A certeza de que a manobra desastrada de Temer será malograda por si mesma muito nos ensina: primeiro, nos dá a medida da pequenez e da repelência dessa figura que assaltou a presidência da República (não nos esqueçamos: e o conseguiu porque era o vice do PT na ordem constitucional do Estado de Direito Autoritário); segundo, e mais importante, nos dá a medida da extensão da degradação a que chegou o sistema político dos profissionais da política que, quando pensam ter encontrado uma saída, se deparam com um abismo novo (p-MDB, DEM, PSDB e PT — estão embrulhados na lona do circo, mas não querem aceitar que ela caiu…); terceiro, e ainda mais importante, nos dá a medida para avaliarmos nossas chances, pois, embora autoritário, nosso Estado de Direito, por ser de direito, dificulta, embora não impeça, recaída autoritária, na medida em que ainda oferece ferramentas de resistência às facções que se empenham na luta pela democracia; e, por último, mas não por ser o menos importante, estamos certos de que a manobra de Temer vai malograr porque nos damos conta, por meio dela, de que é hora de reunirmos uma maioria social para oferecer solo firme ao início da construção de um Estado de Direito Democrático.

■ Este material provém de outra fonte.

Definition handleToolCallRequest (m : mcpRequestContext) (s : session) (method name : string) (params : Params)
    (r : httpRequest) : routed :=
  match resolveTool m (ss_route s) name with
  | Ok (backendName, toolName) =>
      match getBackendForRoute m (ss_route s) backendName with
      | Ok backend =>
          match rc_routes m !! ss_route s with
          | None => Rejected 500 None ("route not found: " +:+ ss_route s) (errors_New ("route not found: " +:+ ss_route s))
          | Some route =>
              if match rt_toolSelectors route !! backendName with
                 | Some selector => negb (selector_allows selector toolName)
                 | None => false
                 end
              then Rejected 400 None ("invalid tool name: " +:+ toolName) (Errorf_suffix errInvalidToolName (": " +:+ toolName))
              else
                let '(allowed, requiredScopes) :=
                  authorizeRequest (rc_rangeHeaders m) (rt_authorization route)
                    (callRequest r method backendName toolName params) in
                if negb allowed then
                  Rejected 403
                    (match requiredScopes with
                     | [] => None
                     | _ => Some (buildInsufficientScopeHeader requiredScopes
                                    (from_option ca_ResourceMetadataURL "" (rt_authorization route)))
                     end) "access denied" (errors_New "authorization failed")
                else
                  match getCompositeSessionEntry s backendName with
                  | None => noSession backendName
                  | Some cse => Forwarded backend cse toolName
                  end
          end
      | _ => unknownBackend backendName ""
      end
  | Fail err => Rejected 400 None ("invalid tool name " +:+ name +:+ ": " +:+ err_msg err) err
  | Panic msg => Rejected 500 None msg (errors_New msg)
  end.

Definition resolvePromptBackend (m : mcpRequestContext) (routeName name : string) : outcome (string * string) :=
  match rc_routes m !! routeName ≫= λ route, rt_neverModePromptIndex route !! name with
  | Some indexedBackend => Ok (indexedBackend, name)
  | None => upstreamResourceName name
  end.

Definition promptAllowed (m : mcpRequestContext) (routeName backendName promptName : string) : bool :=
  match rc_routes m !! routeName with
  | None => false
  | Some route => match rt_promptSelectors route !! backendName with
                  | Some selector => selector_allows selector promptName
                  | None => true
                  end
  end.

(** The lines that the handlers below share: look the backend up, check what is
    specific to the handler, look its session up. *)
Definition toBackend (m : mcpRequestContext) (s : session) (backendName name detail : string)
    (guard : option routed) : routed :=
  match getBackendForRoute m (ss_route s) backendName with
  | Ok backend =>
      match guard with
      | Some rejected => rejected
      | None =>
          match getCompositeSessionEntry s backendName with
          | None => noSession backendName
          | Some cse => Forwarded backend cse name
          end
      end
  | _ => unknownBackend backendName detail
  end.

Definition handlePromptGetRequest (m : mcpRequestContext) (s : session) (name : string) : routed :=
  match resolvePromptBackend m (ss_route s) name with
  | Ok (backendName, promptName) =>
      toBackend m s backendName promptName (" in prompt name " +:+ name)
        (if negb (promptAllowed m (ss_route s) backendName promptName) then
           Some (Rejected 400 None ("invalid prompt name: " +:+ name) (Errorf_suffix errInvalidPromptName (": " +:+ name)))
         else None)
  | Fail err => Rejected 400 None ("invalid prompt name " +:+ name +:+ ": " +:+ err_msg err) err
  | Panic msg => Rejected 500 None msg (errors_New msg)
  end.

(** The [resources/read] handler; [resources/subscribe] and
    [resources/unsubscribe] route in the same way. *)
Definition handleResourceReadRequest (m : mcpRequestContext) (s : session) (uri : string) : routed :=
  match upstreamResourceURI uri with
  | Ok (backendName, resourceName) => toBackend m s backendName resourceName (" in resource name " +:+ uri) None
  | Fail err => Rejected 400 None ("invalid resource name " +:+ uri +:+ ": " +:+ err_msg err) err
  | Panic msg => Rejected 500 None msg (errors_New msg)
  end.

Definition handleResourcesSubscriptionRequest (m : mcpRequestContext) (s : session) (uri : string) : routed :=
  match upstreamResourceURI uri with
  | Ok (backendName, resourceName) => toBackend m s backendName resourceName (" in resource name " +:+ uri) None
  | Fail err => Rejected 400 None ("invalid resource name " +:+ uri +:+ ": " +:+ err_msg err) err
  | Panic msg => Rejected 500 None msg (errors_New msg)
  end.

Note, leitor, que falo de maioria social, não de maioria política. A maioria social dará lastro constitucional para a nova ordem, no âmbito da qual se buscará, de forma tão incessante quanto democrática, construir maiorias políticas nesta ou naquela direção, em torno desta ou daquela política, no curso de eleições vindouras. É por concluir que está a se abrir um novo ciclo – com novas forças políticas, novos temas, novas formas de luta e novos alinhamentos –, que entendo que arrastar para este novo ciclo a polarização fajuta (PT-PSDB) que marcou o final do ciclo anterior seria tão nefasto e improdutivo quanto o foi termos trazido para a luta democrática os dispositivos paisano e militar (p-MDB e PM) da ditadura, distraídos de que aquela polarização paisano-militar fora tão fajuta quanto esta última, que é sua filha, o é.

Fica o Registro:

CORRIGINDO: Publiquei o texto acima às 10:28 (às 10:49 saiu a notícia no UOL-Folha, que vi, minutos depois, quando entrei na Internet): Temer revogara o decreto de convocação das Forças Armadas por pressão da chamada base aliada, que não quer perder os negócios da política profissional. Nada vejo o que alterar na análise acima.